Using the Newly Updated File Search (Vector Stores) in OpenAI Assistants API(v2)

Information

To reach a broader audience, this article has been translated from Japanese.
You can find the original version here.

Recently, there have been active updates to the OpenAI API (perhaps GPT-5 will be announced soon...). There was a major update to the Assistants API a little while ago.

Introducing a series of updates to the Assistants API 🧵

With the new file search tool, you can quickly integrate knowledge retrieval, now allowing up to 10,000 files per assistant. It works with our new vector store objects for automated file parsing, chunking, and embedding. pic.twitter.com/SL0gYknlyA
— OpenAI Developers (@OpenAIDevs) April 17, 2024

The version of the Assistants API has been updated to v2.
A particularly significant update is the file search function, previously introduced as Retrieval.
Using this feature, you can obtain optimal responses based on file search results from the assistant. This allows you to handle information that GPT has not learned, such as the latest information and confidential internal information^[1].

In v2 of the Assistants API, a new API for Vector Store has been established, and its name has been changed to File Search.
Additionally, v1 (Retrieval) had a constraint of up to 20 files (each file up to 512MB/5 million tokens), and it was necessary to combine files to fit within these limits (huge datasets were not possible).
In v2, the number of files that can be registered has been significantly expanded to up to 10,000 files, making it usable in many use cases.

This time, I tried it out and will introduce it to you.

OpenAI API Doc - File Search

Caution

As of now, the Vector Store and even the Assistants API v2 itself are still in beta (eventually v1 became deprecated without reaching GA).
Please refer to the latest official documentation when actually using it.

OpenAI API Doc - Assistants

Preliminary Preparation

Here, we will upload some of the latest articles from this site to the Vector Store and try using the Assistants API.

The script is created in Node.js (TypeScript).
Install the following in any NPM project (TypeScript-related settings are omitted as they are not the main topic).

npm install openai

The OpenAI library used is currently the latest version 4.38.2. The v2 Assistants API has been available since 4.36.0.

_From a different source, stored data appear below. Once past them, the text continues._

(* ===== verification/System.v ===== *)
(** * User programs on the kernel

    The two halves put together: the system calls of a user program are answered by
    the kernel model itself.  Every call stores its arguments in the memory of the
    process and enters the kernel through [trap], so argument fetching, dispatch, the
    call log, the file system, the log, the buffer cache and the console all run; the
    disk is the image [mkfs] writes and the descriptors are the ones [init] opens.
    The tests of [usertests.c] that need one process then pass. *)

From ITree Require Import Core.ITreeDefinition.
From S2P Require Import Mkfs Usertests Coreutils Grep Prelude Bytes Params Kernel Spinlock Sched Frame Vm Console Kbd Bio Ide Log Fs Inode File Proc Sysfile Syscall User.

(** ** The memory of the process *)

(** What the processor stores to and loads from user memory, a page at a time. *)
Fixpoint upoke (pages : nat) (va : Z) (bytes : list Z) : M kernel unit :=
  match pages with
  | O => stop OutOfFuel
  | S pages =>
      k ← get;
      match uaddr k va with
      | None => stop BadAccess
      | Some (v, off) =>
          let n := (Z.to_nat PGSIZE - off)%nat in
          modify (set_pmem (alter (splice off (take n bytes)) v (pmem k)));;
          if (length bytes <=? n)%nat then mret tt else upoke pages (va + Z.of_nat n) (drop n bytes)
      end
  end.
Fixpoint upeek (pages : nat) (va : Z) (len : nat) : M kernel (list Z) :=
  match pages with
  | O => stop OutOfFuel
  | S pages =>
      k ← get;
      match '(v, off) ← uaddr k va; pg ← pmem k !! v; Some (drop off pg) with
      | None => stop BadAccess
      | Some l =>
          if (len <=? length l)%nat then mret (take len l)
          else rest ← upeek pages (va + Z.of_nat (length l)) (len - length l); mret (l ++ rest)
      end
  end.

(** Where the process keeps its stack, two strings and its buffer; no object is
    larger than two pages. *)
Definition uesp : Z := 0x100.
Definition ustr1 : Z := 0x200.
Definition ustr2 : Z := 0x400.
Definition ubuffer : Z := 0x1000.
Definition usize : Z := 0x4000.
Definition put_bytes (a : Z) (l : list Z) : M kernel unit := upoke 3 a l.
Definition put_cstr (a : Z) (s : list Z) : M kernel unit := put_bytes a (s ++ [0]).
Definition get_bytes (a n : Z) : M kernel (list Z) := upeek 3 a (Z.to_nat n).

(** ** Entering the kernel *)

(** [syscall.h] *)
Inductive sysno :=
| SYS_fork | SYS_exit | SYS_wait | SYS_pipe | SYS_read | SYS_kill | SYS_exec | SYS_fstat | SYS_chdir | SYS_dup
| SYS_getpid | SYS_sbrk | SYS_sleep | SYS_uptime | SYS_open | SYS_write | SYS_mknod | SYS_unlink | SYS_link
| SYS_mkdir | SYS_close | SYS_inc_num | SYS_invoked_syscalls | SYS_get_count | SYS_sort_syscalls
| SYS_log_syscalls | SYS_halt | SYS_ticketlockinit | SYS_ticketlocktest.
Definition sysnum (n : sysno) : Z :=
  match n with
  | SYS_fork => 1 | SYS_exit => 2 | SYS_wait => 3 | SYS_pipe => 4 | SYS_read => 5 | SYS_kill => 6
  | SYS_exec => 7 | SYS_fstat => 8 | SYS_chdir => 9 | SYS_dup => 10 | SYS_getpid => 11 | SYS_sbrk => 12
  | SYS_sleep => 13 | SYS_uptime => 14 | SYS_open => 15 | SYS_write => 16 | SYS_mknod => 17 | SYS_unlink => 18
  | SYS_link => 19 | SYS_mkdir => 20 | SYS_close => 21 | SYS_inc_num => 22 | SYS_invoked_syscalls => 23
  | SYS_get_count => 24 | SYS_sort_syscalls => 25 | SYS_log_syscalls => 26 | SYS_halt => 27
  | SYS_ticketlockinit => 28 | SYS_ticketlocktest => 29
  end.

(** A stub of [usys.S]: the arguments are on the stack above the return address, the
    number is in [eax], and the result comes back in [eax]. *)
Definition set_trapno (no : Z) (tf : trapframe) : trapframe :=
  mk_trapframe (tf_edi tf) (tf_esi tf) (tf_ebp tf) (tf_oesp tf) (tf_ebx tf) (tf_edx tf) (tf_ecx tf) (tf_eax tf)
    (tf_gs tf) (tf_fs tf) (tf_es tf) (tf_ds tf) no (tf_err tf) (tf_eip tf) (tf_cs tf) (tf_eflags tf) (tf_esp tf) (tf_ss tf).
Definition invoke (num : sysno) (args : list Z) : M kernel Z :=
  put_bytes (uesp + 4) (concat (le_enc 4 <$> args));;
  p ← curproc;
  tf ← proc_get p p_tf;
  trap (mret tt) 0 0 (set_trapno T_SYSCALL (set_tf_eax (sysnum num) (set_tf_esp uesp tf)));;
  tf ← proc_get p p_tf;
  mret (s32 (tf_eax tf)).

(** The calls that create, replace or end a process are left to [run]. *)
Definition kernel_os {X} (e : sysE X) : M kernel X :=
  match e in sysE X return M kernel X with
  | Epipe => r ← invoke SYS_pipe [ubuffer]; l ← get_bytes ubuffer 8; mret (r, (s32 (get32 0 l), s32 (get32 4 l)))
  | Eread fd n => r ← invoke SYS_read [fd; ubuffer; n]; l ← get_bytes ubuffer r; mret (r, l)
  | Ekill pid => invoke SYS_kill [pid]
  | Efstat fd =>
      r ← invoke SYS_fstat [fd; ubuffer];
      l ← get_bytes ubuffer 20;
      mret (r, mk_stat (s16 (get16 0 l)) (s32 (get32 4 l)) (get32 8 l) (s16 (get16 12 l)) (get32 16 l))
  | Echdir path => put_cstr ustr1 path;; invoke SYS_chdir [ustr1]
  | Edup fd => invoke SYS_dup [fd]
  | Egetpid => invoke SYS_getpid []
  | Esbrk n => invoke SYS_sbrk [n]
  | Esleep n => invoke SYS_sleep [n]
  | Euptime => invoke SYS_uptime []
  | Eopen path mode => put_cstr ustr1 path;; invoke SYS_open [ustr1; mode]
  | Ewrite fd bytes => put_bytes ubuffer bytes;; invoke SYS_write [fd; ubuffer; Z.of_nat (length bytes)]
  | Emknod path major minor => put_cstr ustr1 path;; invoke SYS_mknod [ustr1; major; minor]
  | Eunlink path => put_cstr ustr1 path;; invoke SYS_unlink [ustr1]
  | Elink old new => put_cstr ustr1 old;; put_cstr ustr2 new;; invoke SYS_link [ustr1; ustr2]
  | Emkdir path => put_cstr ustr1 path;; invoke SYS_mkdir [ustr1]
  | Eclose fd => invoke SYS_close [fd]
  | Einc_num n => invoke SYS_inc_num [n]
  | Einvoked_syscalls pid => invoke SYS_invoked_syscalls [pid];; mret tt
  | Eget_count pid sysnum => invoke SYS_get_count [pid; sysnum]
  | Esort_syscalls pid => invoke SYS_sort_syscalls [pid];; mret tt
  | Elog_syscalls => invoke SYS_log_syscalls [];; mret tt
  | Ehalt => invoke SYS_halt []
  | Eticketlockinit => invoke SYS_ticketlockinit [];; mret tt
  | Eticketlocktest => invoke SYS_ticketlocktest [];; mret tt
  | Efork => stop BadAccess
  | Eexit => stop BadAccess
  | Ewait => stop BadAccess
  | Eexec _ _ => stop BadAccess
  end.

(** A program runs until it returns or makes one of those calls; [fuel] bounds its
    steps. *)
Inductive stopped (A : Type) := Done (a : A) | Forks | Exits | Waits | Execs (path : list Z).
Arguments Done {A} _.
Arguments Forks {A}.
Arguments Exits {A}.
Arguments Waits {A}.
Arguments Execs {A} _.
Definition leaves {A X} (e : sysE X) : option (stopped A) :=
  match e with
  | Efork => Some Forks
  | Eexit => Some Exits
  | Ewait => Some Waits
  | Eexec path _ => Some (Execs path)
  | _ => None
  end.
Fixpoint run {A} (fuel : nat) (t : prog A) : M kernel (stopped A) :=
  match fuel with
  | O => stop OutOfFuel
  | S fuel =>
      match observe t with
      | RetF a => mret (Done a)
      | TauF t => run fuel t
      | VisF e k => match leaves e with Some s => mret s | None => x ← kernel_os e; run fuel (k x) end
      end
  end.

(** ** The machine *)

(** What the host has: a text file and a program. *)
Definition host_files (name : list Z) : option (list (list Z)) :=
  if bool_decide (name = codes "README") then Some [codes "xv6 is a re-implementation
of Unix V6
"]
  else if bool_decide (name = codes "_echo") then Some [[127; 69; 76; 70]]
  else None.
Definition fs_img : list (list Z) :=
  match Mkfs.main true host_files (codes <$> ["mkfs"; "fs.img"; "README"; "_echo"]%string) mkfs0 with
  | Ret _ s => img s
  | _ => []
  end.

(** The first process, as [userinit] leaves it but with four pages of memory; [n]
    free pages for the call log. *)
Definition user_pages : gmap Z (list Z) :=
  <[0x80300000 := put32 0 (Z.lor 0x301000 7) (replicate 4096 0)]>
  (<[0x80301000 := concat (le_enc 4 <$> ((λ i, Z.lor (0x302000 + PGSIZE * Z.of_nat i) 7) <$> seq 0 4)) ++ replicate 4080 0]>
   (list_to_map ((λ i, (0x80302000 + PGSIZE * Z.of_nat i, replicate 4096 0)) <$> seq 0 4))).
Definition free_page (n i : nat) : Z := if (i <? n)%nat then 0x80400000 + PGSIZE * Z.of_nat i else 0.
Definition free_pages (n : nat) : gmap Z (list Z) :=
  let rest := replicate 4092 1 in
  list_to_map ((λ i, (free_page n i, le_enc 4 (free_page n (S i)) ++ rest)) <$> seq 0 n).
Definition first_proc_entry : proc :=
  set_p_sz usize (set_p_pgdir 0x80300000 (set_p_state RUNNING (set_p_pid 1 proc0))).
Definition machine0 (n : nat) : kernel :=
  set_disk fs_img (set_freelist (free_page n 0) (set_pmem (user_pages ∪ free_pages n) (set_cr3 0x300000
    (set_procs (<[0%nat := first_proc_entry]> (procs kernel0))
      (set_cpus [mk_cpu 0 0 false (Some 0%nat) 0; mk_cpu 1 0 false None 0] kernel0))))).

(** The initialisations of [main] the file system needs, the first return through
    [forkret], and [init] up to its first [fork]. *)
Definition start : M kernel (stopped unit) :=
  consoleinit;;
  uartinit true;;
  pinit;;
  tvinit;;
  binit;;
  fileinit;;
  ideinit false;;
  root ← namei (codes "/");
  modify (upd_proc 0 (set_p_cwd root));;
  acquire Lptable;;
  forkret;;
  run 200 init_main.

(** ** The disk before and after *)

(** The block bitmap and the type of every inode. *)
Definition allocation (k : kernel) : list Z * list Z :=
  let s := mkfs_sb in
  let block n := default [] (disk k !! Z.to_nat n) in
  (block (sb_bmapstart s), (λ n, get16 (dip n) (block (IBLOCK n s))) <$> seqZ 1 (sb_ninodes s - 1)).

(** The text a run adds to the serial line. *)
Definition output (k k' : kernel) : list Z := drop (length (uart_out k)) (uart_out k').

(** From the point where [init] forks, [m] succeeds, prints [text] and leaves the
    same blocks and inodes in use as it found. *)
Definition tidy (pages : nat) (m : M kernel bool) (text : list Z) : Prop :=
  ∃ k k', start (machine0 pages) = Ret Forks k ∧ m k = Ret true k' ∧
    output k k' = text ∧ allocation k' = allocation k.
Definition same_text (l l' : list Z) : bool := bool_decide (l = l').
Definition same_alloc (a a' : list Z * list Z) : bool := same_text a.1 a'.1 && same_text a.2 a'.2.
Definition tidyb (o : outcome kernel (stopped unit)) (m : M kernel bool) (text : list Z) : bool :=
  match o with
  | Ret Forks k =>
      match m k with
      | Ret true k' => same_text (output k k') text && same_alloc (allocation k') (allocation k)
      | _ => false
      end
  | _ => false
  end.

(** The program returns; every one of the programs calls [exit]. *)
Definition returns {A} (fuel : nat) (t : prog A) : M kernel bool :=
  s ← run fuel t; mret (match s with Done _ => true | _ => false end).
Fixpoint all_exit (fuel : nat) (ts : list (prog unit)) : M kernel bool :=
  match ts with
  | [] => mret true
  | t :: ts => s ← run fuel t; match s with Exits => all_exit fuel ts | _ => mret false end
  end.

(** The tests of [usertests.c] for one process that clean up after themselves. *)
Definition suite : prog unit :=
  opentest;;
  dirtest;;
  iputtest;;
  rmdot;;
  buf ← subdir testbuf0;
  buf ← linktest buf;
  unlinkread buf;;
  dirfile.

(** Commands typed to the shell, one process each. *)
Definition commands : list (prog unit) :=
  let words := List.map codes in
  [ mkdir_main (words ["mkdir"; "d"]%string);
    ln_main (words ["ln"; "README"; "d/copy"]%string);
    cat_main (words ["cat"; "d/copy"]%string);
    wc_main (words ["wc"; "d/copy"; "nosuch"]%string);
    ls_main (words ["ls"; "d"]%string);
    rm_main (words ["rm"; "d"]%string);
    rm_main (words ["rm"; "d/copy"; "d"]%string);
    grep_main (words ["grep"; "^of.*6$"; "README"]%string);
    echo_main (words ["echo"; "done"; "."]%string) ].

(** ** Runs *)

Lemma tidyb_sound pages m text : tidyb (start (machine0 pages)) m text = true → tidy pages m text.
Proof.
  unfold tidyb, tidy. generalize (start (machine0 pages)) as o. intros [[a| | | |path] k| | |]; try discriminate.
  destruct (m k) as [[|] k'| | |] eqn:Hm; try discriminate.
  intros [Ho%bool_decide_eq_true_1 [H1%bool_decide_eq_true_1 H2%bool_decide_eq_true_1]%andb_true_iff]%andb_true_iff.
  exists k, k'. split; [reflexivity|]. split; [exact Hm|]. split; [exact Ho|].
  revert H1 H2. destruct (allocation k'), (allocation k). intros H1 H2. exact (f_equal2 pair H1 H2).
Qed.


(** A session of the user commands on the kernel: mkdir, ln, cat, wc, ls, rm, grep
    and echo run one after the other on the disk mkfs wrote and print what they
    should, the error lines of wc for a missing file and of rm for a directory that
    is not empty included; removing what was made gives every block and inode back. *)
Theorem commands_session : tidy 800 (all_exit 1000 commands) (codes "xv6 is a re-implementation
of Unix V6
2 7 38 d/copy
wc: cannot open nosuch
.              1 5 48
..             1 1 512
copy           2 2 38
rm: d failed to delete
of Unix V6
done .
").
Proof. apply tidyb_sound. vm_cast_no_check (eq_refl true). Qed.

Note that you are assumed to have already created an OpenAI API account and issued an API key.

Creating a Vector Store and Adding Files

Let's create a new Vector Store.
In v1 Retrieval, knowledge files were uploaded (purpose=retrieval), and their file IDs were attached to the assistant.
In v2 File Search, instead of directly attaching files to the assistant, you attach a Vector Store.

Here is the code to create a Vector Store.

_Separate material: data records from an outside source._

(** * Financial ledger and reporting engine: a shallow embedding

    The development follows [finance/models.py], [finance/services.py] and
    the billing views of [finance/views.py].  Money is kept in integer
    cents (every stored amount is a [DecimalField] with two decimal places),
    calendar dates are (year, month, day) triples checked the way Python's
    [datetime.date] checks them, and an exception raised by the source is a
    [None] of the embedding. *)

From Stdlib Require Import ZArith Lia Ascii String.
From stdpp Require Import base option list strings gmap.

Local Open Scope Z_scope.

(* ===================================================================== *)
(** ** Calendar: [datetime.date] as the source uses it *)
(* ===================================================================== *)

Module Calendar.

Record date := Date { year : Z; month : Z; day : Z }.

#[global] Instance date_eq_dec : EqDecision date.
Proof. solve_decision. Defined.

Definition MINYEAR : Z := 1.
Definition MAXYEAR : Z := 9999.

Definition is_leap (y : Z) : bool :=
  (y mod 4 =? 0) && (negb (y mod 100 =? 0) || (y mod 400 =? 0)).

(** [datetime._days_in_month]. *)
Definition days_in_month (y m : Z) : Z :=
  if (m =? 2) then (if is_leap y then 29 else 28)
  else if (m =? 4) || (m =? 6) || (m =? 9) || (m =? 11) then 30
  else 31.
(** * questionary: the completion engine of [questionary/completer.py]

    A shallow embedding of [PathCompleter], [ExecutableCompleter] and
    [WordCompleter] (questionary/completer.py) and of the completer selection
    made by [text] (questionary/prompts/text.py), with the properties the
    specification states about them.

    Python values are modelled as follows.
    - [str] is a sequence of Unicode code points, [list N].
    - A call that may raise returns a [result]; a generator is the list of
      the values it yielded together with the exception that ended it, if
      any ([gen]).
    - The operating system (file system, environment, home directory) is a
      [World] the request reads from.
    - [dict] is stdpp's [gmap]. *)

From Stdlib Require Import ZArith NArith String Ascii.
From stdpp Require Import base option list gmap sorting.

import OpenAI, { toFile } from 'openai';

const openai = new OpenAI({
  apiKey: 'sk-xxxxxxxxxx' // OpenAI API key
});

const vectorStore = await openai.beta.vectorStores.create({ name: 'Blog Articles' });
console.log('vectorStoreId', vectorStore.id); // ID of the Vector Store to attach (vs_xxxxxxxxxxxxxxxxxxxxxxxx)

Now the Vector Store has been created. By attaching this Vector Store to an assistant or thread, you can use File Search.

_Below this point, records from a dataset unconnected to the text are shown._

(** *** The registry and the native pipelines *)

Lemma reachable_created w :
  reachable w ->
  length (created (trace w)) = size (pipelines w) /\
  (forall k p, pipelines w !! k = Some p ->
     created (trace w) !! Z.to_nat k = Some (Pipeline_ p)).
Proof.
  intros Hr.
  refine (rtc_ind_r (fun w => registry_wf (pipelines w) ->
            length (created (trace w)) = size (pipelines w) /\
            (forall k p, pipelines w !! k = Some p ->
               created (trace w) !! Z.to_nat k = Some (Pipeline_ p)))
            init _ _ w Hr (reachable_registry_wf _ _ _ w Hr)).
  - intros _. split; [done|]. intros k p. unfold init; simpl. by rewrite lookup_empty.
  - clear w Hr. intros w w' Hr Hstep IH Hwf'.
    assert (Hwf : registry_wf (pipelines w))
      by (by apply (reachable_registry_wf gstreamer_send_create_pipeline WriteSample
                      uint32_unrepresentable w)).
    destruct (IH Hwf) as [Hlen Hlk].
    inversion Hstep as [c ts src w0|p0 w0|p0 w0|b l d i w0|cm w0]; subst; clear Hstep.
    + destruct (supported c) eqn:Hc.
      * destruct (CreatePipeline_supported gstreamer_send_create_pipeline c ts src w Hc)
          as (frag & _ & Heq).
        simpl in Heq. rewrite Heq. simpl. rewrite created_app. simpl.
        pose proof (registry_wf_fresh _ Hwf) as Hfresh. split.
        -- rewrite length_app, map_size_insert_None by done. simpl. lia.
        -- intros k q. destruct (decide (Z.of_nat (size (pipelines w)) = k)) as [<-|Hk].
           ++ rewrite lookup_insert_eq. intros [= <-]. simpl.
              rewrite Nat2Z.id, lookup_app_r by lia. by rewrite Hlen, Nat.sub_diag.
           ++ rewrite lookup_insert_ne by done. intros Hq.
              rewrite lookup_app_l; [by apply Hlk|].
              destruct Hwf as [Hdom _]. assert (is_Some (pipelines w !! k)) as Hs by eauto.
              apply Hdom in Hs. lia.
      * rewrite CreatePipeline_unsupported by done. simpl. done.
    + simpl. rewrite created_app. simpl. rewrite app_nil_r. done.
    + simpl. rewrite created_app. simpl. rewrite app_nil_r. done.
    + destruct (goHandlePipelineBuffer_events b l d i w) as (evs & Htr & Hc & _).
      rewrite Htr, created_app, Hc, app_nil_r, goHandlePipelineBuffer_pipelines. done.
    + simpl. done.
Qed.

(** X5: in every world the package can reach, the registry holds as many
    sessions as native pipelines were created, and the session under id [k]
    holds the [k]-th of them: no session without its native pipeline, no
    native pipeline without its session. *)
Theorem sessions_match_native_pipelines w :
  reachable w ->
  length (created (trace w)) = size (pipelines w) /\
  (forall k p, pipelines w !! k = Some p ->
     0 <= k /\ created (trace w) !! Z.to_nat k = Some (Pipeline_ p)) /\
  (forall n h, created (trace w) !! n = Some h ->
     exists p, pipelines w !! Z.of_nat n = Some p /\ Pipeline_ p = h).
Proof.
  intros Hr. destruct (reachable_created w Hr) as [Hlen Hlk].
  pose proof (reachable_registry_wf _ _ _ w Hr) as [Hdom Hids].
  split; [done|]. split.
  - intros k p Hk. split; [|by apply Hlk].
    assert (is_Some (pipelines w !! k)) as Hs by eauto. apply Hdom in Hs. lia.
  - intros n h Hn. apply lookup_lt_Some in Hn as Hlt. rewrite Hlen in Hlt.
    assert (is_Some (pipelines w !! Z.of_nat n)) as [p Hp] by (apply Hdom; lia).
    exists p. split; [done|]. apply Hlk in Hp. rewrite Nat2Z.id in Hp. congruence.
Qed.

(** *** The sample count on whole milliseconds *)

Lemma exact_or_one_less_all clockRate :
  clockRate = audioClockRate \/ clockRate = videoClockRate ->
  forallb (exact_or_one_less clockRate) (seqZ 0 2148) = true.
Proof. intros [->| ->]; by vm_compute. Qed.

(** X6: for every duration of a whole number of milliseconds that a
    [C.int] of nanoseconds can hold (0 to 2147 ms), and for both clock
    rates, the sample count is the exact number of ticks or one tick less,
    never more; the conversion to [uint32] is always defined there. *)
Theorem whole_millisecond_sample_count codecName ms :
  0 <= ms <= 2147 ->
  let ticks := if String.eqb codecName webrtc.Opus then 48 * ms else 90 * ms in
  samples_for codecName (ms * 1000000) = ticks \/
  samples_for codecName (ms * 1000000) = ticks - 1.
Proof.
  intros Hms ticks. rewrite samples_for_eq.
  set (rate := if String.eqb codecName webrtc.Opus then audioClockRate else videoClockRate).
  assert (Hrate : rate = audioClockRate \/ rate = videoClockRate)
    by (subst rate; destruct (String.eqb codecName webrtc.Opus); auto).
  assert (Hticks : ticks = rate / 1000 * ms)
    by (subst ticks rate; by destruct (String.eqb codecName webrtc.Opus)).
  pose proof (exact_or_one_less_all rate Hrate) as Hall.
  rewrite forallb_forall in Hall.
  assert (Hin : In ms (seqZ 0 2148)) by (apply list_elem_of_In, elem_of_seqZ; lia).
  specialize (Hall ms Hin). unfold exact_or_one_less, sample_float in Hall.
  destruct (float32_trunc _) as [z|] eqn:Hz; [|done].
  apply andb_prop in Hall as [Hrange Hval]. apply andb_prop in Hrange as [Hlo Hhi].
  apply Z.leb_le in Hlo. apply Z.ltb_lt in Hhi.
  rewrite (uint32_of_float32_in_range _ _ z Hz) by lia.
  apply orb_prop in Hval as [Hv|Hv]; apply Z.eqb_eq in Hv; rewrite Hticks; [by left|by right].
Qed.

End BridgeMore.

(** * The authentication middleware: facts *)

Section MiddlewareFacts.

Import auth.

Variable ToUpper : string -> string.
Variable ReadFile : string -> option (list Byte.byte).
Variable ParseRSAPublicKeyFromPEM : list Byte.byte -> option Z * option string.
Variable ParseECPublicKeyFromPEM : list Byte.byte -> option Z * option string.
Variable ParseRSAPrivateKeyFromPEM : list Byte.byte -> option Z * option string.
Variable ParseECPrivateKeyFromPEM : list Byte.byte -> option Z * option string.
Variable RegisterValidation : string -> option string.

Lemma files_read_app cs1 cs2 : files_read (cs1 ++ cs2) = files_read cs1 ++ files_read cs2.
Proof.
  induction cs1 as [|c cs1 IH]; simpl; [done|].
  destruct c; simpl; by rewrite ?IH.
Qed.

Lemma HS512_does_not_pass : "HS512" ∉ passes_switch.
Proof. apply (proj1 (bool_decide_eq_false _)). reflexivity. Qed.

Lemma signing_switch_eq alg m cs :
  signing_switch alg m cs =
    if bool_decide (alg ∈ passes_switch) then (Next tt, m, cs)
    else if bool_decide (alg = "HS512") then (Done (Some ErrHMACAlg), m, cs)
    else (Done (Some ErrInvalidAlg), m, cs).
Proof.
  unfold signing_switch.
  repeat match goal with
  | |- context [String.eqb alg ?x] =>
      destruct (String.eqb_spec alg x) as [->|?]; [reflexivity|]
  end.
  rewrite bool_decide_eq_false_2.
  - by rewrite bool_decide_eq_false_2.
  - unfold passes_switch, asymmetric. simpl. rewrite !elem_of_cons, elem_of_nil. tauto.
Qed.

Note that you will be charged for the size of this Vector Store in File Search (there is no charge at this point since no files have been added yet). Currently, File Search incurs a cost of $0.1 / 1GB per day (the first 1GB is free).

Here is an excerpt from the official documentation.

The file_search tool uses the vector_stores object as its resource and you will be billed based on the size of the vector_store objects created. The size of the vector store object is the sum of all the parsed chunks from your files and their corresponding embeddings.

You first GB is free and beyond that, usage is billed at $0.10/GB/day of vector storage. There are no other costs associated with vector store operations.

This means that you are charged based on the size of the Vector Store, so if you forget to delete a Vector Store created for testing purposes, unexpected costs may occur (if the size exceeds the free tier).
As mentioned in the official documentation, setting expires_after will cause the Vector Store to expire after a specified period of inactivity.

const vectorStore = await openai.beta.vectorStores.create({
  name: 'Blog Articles',
  expires_after: { anchor: 'last_active_at', days: 3 } // Expires 3 days after last use
});

Now, let's add files to the newly created empty Vector Store.
The following source code uploads blog articles (Markdown files) located in a specific directory to the Vector Store.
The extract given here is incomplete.